• [Extracted information]
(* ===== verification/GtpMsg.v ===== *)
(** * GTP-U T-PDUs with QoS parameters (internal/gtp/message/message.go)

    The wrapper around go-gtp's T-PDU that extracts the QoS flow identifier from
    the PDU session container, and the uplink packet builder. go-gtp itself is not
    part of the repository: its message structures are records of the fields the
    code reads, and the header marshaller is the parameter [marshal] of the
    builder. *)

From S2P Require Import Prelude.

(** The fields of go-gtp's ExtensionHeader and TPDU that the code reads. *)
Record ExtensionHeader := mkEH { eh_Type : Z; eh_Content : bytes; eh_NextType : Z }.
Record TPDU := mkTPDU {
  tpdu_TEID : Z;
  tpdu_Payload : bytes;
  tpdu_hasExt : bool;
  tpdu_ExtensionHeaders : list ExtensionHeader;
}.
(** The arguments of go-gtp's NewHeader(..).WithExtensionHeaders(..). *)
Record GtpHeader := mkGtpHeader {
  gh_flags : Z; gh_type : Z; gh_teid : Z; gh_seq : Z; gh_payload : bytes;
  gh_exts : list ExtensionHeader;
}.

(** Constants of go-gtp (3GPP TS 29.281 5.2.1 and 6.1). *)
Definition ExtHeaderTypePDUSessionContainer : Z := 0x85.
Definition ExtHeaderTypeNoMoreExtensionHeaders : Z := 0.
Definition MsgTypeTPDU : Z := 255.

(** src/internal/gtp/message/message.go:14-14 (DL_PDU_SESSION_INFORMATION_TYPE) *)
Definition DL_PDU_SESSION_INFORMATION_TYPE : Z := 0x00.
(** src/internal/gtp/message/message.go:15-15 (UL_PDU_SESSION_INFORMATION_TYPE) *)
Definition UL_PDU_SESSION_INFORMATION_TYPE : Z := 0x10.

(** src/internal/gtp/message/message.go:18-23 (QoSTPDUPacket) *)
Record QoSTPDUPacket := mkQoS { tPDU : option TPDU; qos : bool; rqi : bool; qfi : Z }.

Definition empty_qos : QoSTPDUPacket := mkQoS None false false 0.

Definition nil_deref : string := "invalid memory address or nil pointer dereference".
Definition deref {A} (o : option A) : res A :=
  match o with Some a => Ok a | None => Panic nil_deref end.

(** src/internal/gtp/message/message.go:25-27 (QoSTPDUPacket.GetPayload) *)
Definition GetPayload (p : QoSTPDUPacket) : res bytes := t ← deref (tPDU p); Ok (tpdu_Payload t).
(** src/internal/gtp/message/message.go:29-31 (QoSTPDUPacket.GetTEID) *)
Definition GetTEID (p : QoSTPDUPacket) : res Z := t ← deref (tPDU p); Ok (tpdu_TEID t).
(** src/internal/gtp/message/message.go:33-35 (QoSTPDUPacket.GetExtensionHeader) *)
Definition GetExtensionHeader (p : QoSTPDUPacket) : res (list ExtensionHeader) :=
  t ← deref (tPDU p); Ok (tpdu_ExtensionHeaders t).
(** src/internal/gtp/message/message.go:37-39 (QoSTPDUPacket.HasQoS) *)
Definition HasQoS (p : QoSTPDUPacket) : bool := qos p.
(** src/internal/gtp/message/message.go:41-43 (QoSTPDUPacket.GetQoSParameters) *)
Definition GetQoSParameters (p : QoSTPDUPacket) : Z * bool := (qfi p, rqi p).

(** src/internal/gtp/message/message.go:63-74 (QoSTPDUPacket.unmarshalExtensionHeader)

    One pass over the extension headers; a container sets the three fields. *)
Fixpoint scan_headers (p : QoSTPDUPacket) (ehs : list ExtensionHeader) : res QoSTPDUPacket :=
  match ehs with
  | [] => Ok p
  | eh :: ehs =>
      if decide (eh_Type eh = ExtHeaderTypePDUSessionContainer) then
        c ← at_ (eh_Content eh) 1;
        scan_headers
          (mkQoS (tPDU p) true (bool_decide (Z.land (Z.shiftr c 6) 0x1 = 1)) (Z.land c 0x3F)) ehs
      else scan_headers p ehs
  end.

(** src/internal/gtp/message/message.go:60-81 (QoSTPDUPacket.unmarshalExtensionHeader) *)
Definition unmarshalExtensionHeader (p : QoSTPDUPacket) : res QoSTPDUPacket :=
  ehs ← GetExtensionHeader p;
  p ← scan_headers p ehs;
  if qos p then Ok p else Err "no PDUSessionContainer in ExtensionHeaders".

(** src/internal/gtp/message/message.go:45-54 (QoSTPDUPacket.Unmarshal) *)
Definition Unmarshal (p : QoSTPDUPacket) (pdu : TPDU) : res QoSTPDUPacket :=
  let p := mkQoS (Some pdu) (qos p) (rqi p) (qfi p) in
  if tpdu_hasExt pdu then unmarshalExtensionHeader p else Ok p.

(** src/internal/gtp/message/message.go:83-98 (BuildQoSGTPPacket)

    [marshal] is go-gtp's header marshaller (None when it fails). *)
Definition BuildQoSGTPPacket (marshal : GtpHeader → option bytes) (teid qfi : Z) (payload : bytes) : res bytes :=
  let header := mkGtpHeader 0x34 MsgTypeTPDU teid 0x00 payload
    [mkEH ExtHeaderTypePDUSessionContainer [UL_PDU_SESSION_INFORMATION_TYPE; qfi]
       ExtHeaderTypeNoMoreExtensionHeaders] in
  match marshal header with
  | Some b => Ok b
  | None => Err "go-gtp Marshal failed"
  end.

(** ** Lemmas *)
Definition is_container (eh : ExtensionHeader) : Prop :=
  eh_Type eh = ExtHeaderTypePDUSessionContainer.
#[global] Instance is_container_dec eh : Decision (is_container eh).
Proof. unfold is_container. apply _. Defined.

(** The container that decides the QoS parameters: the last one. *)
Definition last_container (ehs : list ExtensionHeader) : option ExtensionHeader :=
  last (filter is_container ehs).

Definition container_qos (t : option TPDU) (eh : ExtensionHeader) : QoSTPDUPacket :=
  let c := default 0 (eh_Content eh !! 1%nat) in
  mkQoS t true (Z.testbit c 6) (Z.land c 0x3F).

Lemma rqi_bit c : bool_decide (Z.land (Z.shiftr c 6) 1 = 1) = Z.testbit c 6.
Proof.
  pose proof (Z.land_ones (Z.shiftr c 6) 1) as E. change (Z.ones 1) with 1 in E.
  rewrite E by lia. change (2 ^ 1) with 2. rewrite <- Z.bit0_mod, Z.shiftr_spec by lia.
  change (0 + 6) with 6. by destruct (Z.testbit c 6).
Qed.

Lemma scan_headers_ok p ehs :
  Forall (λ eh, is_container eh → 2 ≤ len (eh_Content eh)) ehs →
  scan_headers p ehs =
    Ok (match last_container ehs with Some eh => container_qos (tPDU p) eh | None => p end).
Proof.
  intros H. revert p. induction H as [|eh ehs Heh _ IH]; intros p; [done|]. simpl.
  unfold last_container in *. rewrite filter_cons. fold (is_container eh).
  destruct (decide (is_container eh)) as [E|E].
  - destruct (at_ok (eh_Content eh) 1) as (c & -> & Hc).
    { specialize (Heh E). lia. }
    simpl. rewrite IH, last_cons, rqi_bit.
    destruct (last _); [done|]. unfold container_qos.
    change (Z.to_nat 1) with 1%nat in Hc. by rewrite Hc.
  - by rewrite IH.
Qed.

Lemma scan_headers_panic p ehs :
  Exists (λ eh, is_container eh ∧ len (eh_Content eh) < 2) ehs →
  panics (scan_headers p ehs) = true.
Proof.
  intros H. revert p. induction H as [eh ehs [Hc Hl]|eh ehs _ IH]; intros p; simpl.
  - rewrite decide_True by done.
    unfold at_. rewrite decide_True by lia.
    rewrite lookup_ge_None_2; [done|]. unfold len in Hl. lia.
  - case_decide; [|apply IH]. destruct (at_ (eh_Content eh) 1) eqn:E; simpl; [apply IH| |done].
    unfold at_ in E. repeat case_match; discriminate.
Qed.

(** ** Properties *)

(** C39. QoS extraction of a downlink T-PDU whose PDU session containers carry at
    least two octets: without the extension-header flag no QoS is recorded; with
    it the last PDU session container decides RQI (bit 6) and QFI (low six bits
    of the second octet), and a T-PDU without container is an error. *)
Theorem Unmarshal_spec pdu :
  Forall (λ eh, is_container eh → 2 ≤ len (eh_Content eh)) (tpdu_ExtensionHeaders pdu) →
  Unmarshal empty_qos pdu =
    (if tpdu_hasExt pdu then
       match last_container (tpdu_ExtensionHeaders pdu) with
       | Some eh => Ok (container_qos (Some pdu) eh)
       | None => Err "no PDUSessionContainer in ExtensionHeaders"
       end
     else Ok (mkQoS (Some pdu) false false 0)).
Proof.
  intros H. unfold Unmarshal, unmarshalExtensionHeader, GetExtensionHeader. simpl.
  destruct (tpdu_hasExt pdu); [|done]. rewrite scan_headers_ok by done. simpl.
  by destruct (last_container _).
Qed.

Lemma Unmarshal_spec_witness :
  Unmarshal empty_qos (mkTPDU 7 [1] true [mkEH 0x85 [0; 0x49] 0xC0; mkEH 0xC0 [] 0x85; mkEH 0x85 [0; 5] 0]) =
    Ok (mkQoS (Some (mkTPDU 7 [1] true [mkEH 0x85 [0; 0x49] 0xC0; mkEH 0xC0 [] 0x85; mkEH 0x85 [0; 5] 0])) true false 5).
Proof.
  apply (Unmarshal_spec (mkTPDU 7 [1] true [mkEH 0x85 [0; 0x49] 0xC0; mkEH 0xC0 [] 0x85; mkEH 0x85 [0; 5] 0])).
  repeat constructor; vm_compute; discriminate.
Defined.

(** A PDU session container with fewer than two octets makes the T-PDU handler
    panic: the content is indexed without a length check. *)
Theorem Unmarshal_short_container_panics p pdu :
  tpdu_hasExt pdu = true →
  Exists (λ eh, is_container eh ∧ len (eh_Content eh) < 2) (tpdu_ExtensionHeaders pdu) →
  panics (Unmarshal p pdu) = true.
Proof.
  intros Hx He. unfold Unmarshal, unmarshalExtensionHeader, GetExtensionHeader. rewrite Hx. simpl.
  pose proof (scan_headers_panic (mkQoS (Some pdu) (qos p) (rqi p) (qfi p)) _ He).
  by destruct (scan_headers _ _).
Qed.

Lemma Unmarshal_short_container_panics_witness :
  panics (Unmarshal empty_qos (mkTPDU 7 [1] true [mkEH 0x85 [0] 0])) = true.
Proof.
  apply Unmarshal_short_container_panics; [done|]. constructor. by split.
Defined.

• [Aim of the task]
All lines from the top of the data through the line containing "(** The arguments" need to be retyped exactly, and nothing more.

• [Exercise result]
(* ===== verification/GtpMsg.v ===== *)
(** * GTP-U T-PDUs with QoS parameters (internal/gtp/message/message.go)

    The wrapper around go-gtp's T-PDU that extracts the QoS flow identifier from
    the PDU session container, and the uplink packet builder. go-gtp itself is not
    part of the repository: its message structures are records of the fields the
    code reads, and the header marshaller is the parameter [marshal] of the
    builder. *)

From S2P Require Import Prelude.

(** The fields of go-gtp's ExtensionHeader and TPDU that the code reads. *)
Record ExtensionHeader := mkEH { eh_Type : Z; eh_Content : bytes; eh_NextType : Z }.
Record TPDU := mkTPDU {
  tpdu_TEID : Z;
  tpdu_Payload : bytes;
  tpdu_hasExt : bool;
  tpdu_ExtensionHeaders : list ExtensionHeader;
}.
(** The arguments of go-gtp's NewHeader(..).WithExtensionHeaders(..). *)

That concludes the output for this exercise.